“Find that courageous yes. Fight for that confident no.”
Now when Sanballat and Tobiah and Geshem the Arab and the rest of our enemies heard that I had built the wall and that there was no breach left in it (although up to that time I had not set up the doors in the gates), Sanballat and Geshem sent to me, saying, “Come and let us meet together at Hakkephirim in the plain of Ono.” But they intended to do me harm. And I sent messengers to them, saying, “I am doing a great work and I cannot come down. Why should the work stop while I leave it and come down to you?” (Nehemiah 6:1–3)
Say it with me: “no.” Come on, you can do better: “No.” You are almost there. Say it one more time with conviction: “NO!” That wasn’t so hard, was it? Actually, trust me, I know how hard it can be to say no.

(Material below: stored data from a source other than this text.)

(* ===== verification/MaterialCodec.v ===== *)
(** * Material values as JSON

    The values of [Materials] in canonical form, their way through JSON text, and
    what the redaction leaves of them. *)

From S2P Require Import Prelude RustStr RustFloat CoreTypes Json Serde BTree Store JobRows Tx AgentSessions PrinterRows Materials MaterialMerge.

#[local] Open Scope Z_scope.

(** ** Canonical values *)

Inductive canonical : json -> Prop :=
| can_object fields : increasing fields -> Forall (fun kv => canonical kv.2) fields -> canonical (Object fields)
| can_array values : Forall canonical values -> canonical (Array values)
| can_str s : canonical (Str s)
| can_num n : canonical (Num n)
| can_bool b : canonical (Bool b)
| can_null : canonical Null.

Definition canonical_fields (fields : list (string * json)) : Prop :=
  increasing fields /\ Forall (fun kv => canonical kv.2) fields.

Lemma btree_extend_Forall {A} (P : A -> Prop) (l m : list (string * A)) :
  Forall (fun kv => P kv.2) m -> Forall (fun kv => P kv.2) l -> Forall (fun kv => P kv.2) (btree_extend m l).
Proof.
  unfold btree_extend. intros Hm Hl. revert m Hm. induction Hl as [|kv l Hx Hl IH]; intros m Hm; simpl; [done|].
  apply IH. by apply btree_insert_Forall.
Qed.

Lemma material_value_canonical j : canonical (material_value j).
Proof.
  induction j as [fields IH|values IH|s|n|b|] using json_nested_ind; simpl; try by constructor.
  - constructor; [apply increasing_extend; constructor|].
    apply btree_extend_Forall; [constructor|]. by apply Forall_map.
  - constructor. by apply Forall_map.
Qed.

Lemma canonical_material_value j : canonical j -> material_value j = j.
Proof.
  induction j as [fields IH|values IH|s|n|b|] using json_nested_ind; intros Hj; simpl; try done.
  - inversion Hj as [f Hi Hc| | | | |]; subst.
    rewrite (map_ext_in _ (fun kv => kv)).
    + by rewrite map_id, btree_extend_increasing.
    + intros [k v] Hin. simpl. f_equal. apply list_elem_of_In in Hin.
      rewrite Forall_forall in IH, Hc. by apply (IH (k, v) Hin), (Hc (k, v) Hin).
  - inversion Hj as [|v Hc| | | |]; subst. f_equal. rewrite <- (map_id values) at 2. apply map_ext_in.
    intros v Hin. apply list_elem_of_In in Hin. rewrite Forall_forall in IH, Hc. by apply IH, Hc.
Qed.

Lemma flattened_canonical known fields : canonical_fields (flattened known fields).
Proof.
  split; [apply increasing_extend; constructor|]. apply btree_extend_Forall; [constructor|].
  apply Forall_map, Forall_true. intros kv. apply material_value_canonical.
Qed.

(** A reserved name is not among the flattened fields. *)
Definition free_of (known : list string) (fields : list (string * json)) : Prop :=
  Forall (fun kv => kv.1 ∉ known) fields.

Lemma btree_insert_free known k v fields :
  k ∉ known -> free_of known fields -> free_of known (btree_insert k v fields).
Proof. intros Hk. by apply btree_insert_Forall. Qed.

Lemma flattened_free known fields : free_of known (flattened known fields).
Proof.
  unfold flattened, btree_extend.
  assert (free_of known []) as Hm by constructor. revert Hm. generalize ([] : list (string * json)) as m.
  assert (Forall (fun kv => kv.1 ∉ known) (map (fun kv => (kv.1, material_value kv.2))
            (List.filter (fun kv => negb (bool_decide (kv.1 ∈ known))) fields))) as Hl.
  { apply Forall_map, List.Forall_forall. intros kv Hin. simpl. apply filter_In in Hin as [_ Hp].
    by rewrite negb_true_iff, bool_decide_eq_false in Hp. }
  induction Hl as [|kv l Hx Hl IH]; intros m Hm; simpl; [done|]. by apply IH, btree_insert_free.
Qed.

Lemma free_lookup known fields k : free_of known fields -> k ∈ known -> lookup_key k fields = None.
Proof.
  unfold free_of. induction 1 as [|[k' v] m Hx Hm IH]; intros Hk; simpl; [done|].
  rewrite (proj2 (beq_false k' k)) by (intros ->; done). by apply IH.
Qed.

Lemma free_In known fields k v : free_of known fields -> In (k, v) fields -> k ∉ known.
Proof. unfold free_of. rewrite List.Forall_forall. intros Hf Hin. apply (Hf (k, v) Hin). Qed.

(** *** Fields put into an object and taken out again *)

Lemma field_insert k k' v m :
  increasing m -> lookup_key k m = None ->
  field k' (btree_insert k v m) = if beq k k' then Some (Some v) else field k' m.
Proof.
  intros Hm Hn. unfold field. induction Hm as [|k2 v2 m Hk Hm IH]; simpl; [by destruct (beq k k')|].
  simpl in Hn. destruct (beq k2 k) eqn:E2; [done|]. specialize (IH Hn).
  assert (forall l, lookup_key k' l = None -> List.filter (fun kv : string * json => beq kv.1 k') l = []) as Hnone.
  { induction l as [|[a b] l IHl]; simpl; [done|]. destruct (beq a k'); [done|]. auto. }
  destruct (String.compare k k2) eqn:C; simpl.
  - apply String.compare_eq_iff in C as ->. by rewrite beq_refl in E2.
  - destruct (beq k k') eqn:E; [|done]. rewrite beq_true in E. subst k'. by rewrite E2, Hnone.
  - destruct (beq k2 k') eqn:E; [|done]. rewrite beq_true in E. subst k'.
    rewrite (proj2 (beq_false k k2)) in * by (intros ->; by rewrite beq_refl in E2).
    assert (lookup_key k2 (btree_insert k v m) = None) as Hl.
    { rewrite lookup_insert by done. rewrite (proj2 (beq_false k k2)) by (intros ->; by rewrite beq_refl in E2).
      by apply lookup_above. }
    by rewrite (Hnone _ Hl), (Hnone m) by (by apply lookup_above).
Qed.

Lemma field_None k m : lookup_key k m = None -> field k m = Some None.
Proof.
  intros Hn. unfold field. assert (List.filter (fun kv : string * json => beq kv.1 k) m = []) as ->; [|done].
  induction m as [|[a b] l IHl]; simpl in *; [done|]. destruct (beq a k); [done|]. auto.
Qed.

Lemma filter_insert_known (known : list string) k (v : json) m :
  k ∈ known -> increasing m -> lookup_key k m = None ->
  List.filter (fun kv => negb (bool_decide (kv.1 ∈ known))) (btree_insert k v m)
  = List.filter (fun kv => negb (bool_decide (kv.1 ∈ known))) m.
Proof.
  intros Hk Hm. induction Hm as [|k2 v2 m Ha Hm IH]; simpl; intros Hn.
  - by rewrite bool_decide_eq_true_2.
  - destruct (beq k2 k) eqn:E2; [done|]. destruct (String.compare k k2) eqn:C; simpl.
    + apply String.compare_eq_iff in C as ->. by rewrite beq_refl in E2.
    + by rewrite (bool_decide_eq_true_2 (k ∈ known)).
    + by rewrite IH.
Qed.

Lemma flattened_insert_known (known : list string) k (v : json) m :
  k ∈ known -> increasing m -> lookup_key k m = None ->
  flattened known (btree_insert k v m) = flattened known m.
Proof. intros Hk Hm Hn. unfold flattened. by rewrite filter_insert_known. Qed.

Why is that little word such a challenge to get out of a mouth?
In The Best Yes, Lysa TerKeurst writes, “Whenever you say yes to something, there is less of you for something else. Make sure your yes is worth the less.” She encourages her readers to “Find that courageous yes. Fight for that confident no.”1
The wall was almost finished. Nehemiah and his team could see the approaching completion of their labor. Then what happened? The enemies of the returning exiles reared their mischievous heads again with an invitation for Nehemiah to meet them. These folks would not take no for an answer. They knew that once Nehemiah finished rebuilding the wall, a political and economic resurgence would occur in the region. They did not want to see a shift in the balance of power that would come with the completed structure. They set out to distract, discredit, and intimidate Nehemiah.2
Rebuilding the wall was not something Nehemiah decided to do on a whim. God called him to do the work—a work so significant he could not afford to be distracted. He responded to those who would sidetrack him with a confident “no”: “I am doing a great work and I cannot come down. Why should the work stop while I leave it and come down to you?”
When your husband returns from a deployment—short or long—you may be tempted to say, “Good, you’re home! Now I can _____________.” Oh, but may I issue a caution? Exercise determination to be steadfast in reestablishing your family. Guard against distractions that can keep you from family priorities. Am I encouraging you to say no to everything and only do the family huddle? Of course not, but use wisdom in those things to which you say yes.
How does 1 Corinthians 15:58 relate to the scene in Nehemiah 6? What can you learn about priorities from Nehemiah’s example?
Prayer for the Journey
Lord, give me wisdom to discern when to say a confident “no” and the grace to say it with kindness. Guide my family so we do not confuse our priorities. Amen.
1 Lysa TerKeurst, The Best Yes (Nashville, TN: Thomas Nelson, 2014), 35.
2 Leslie C. Allen and Timothy S. Laniak, Understanding the Bible Commentary Series: Ezra, Nehemiah, Esther (Grand Rapids, MI: Baker Books, 2003), 113.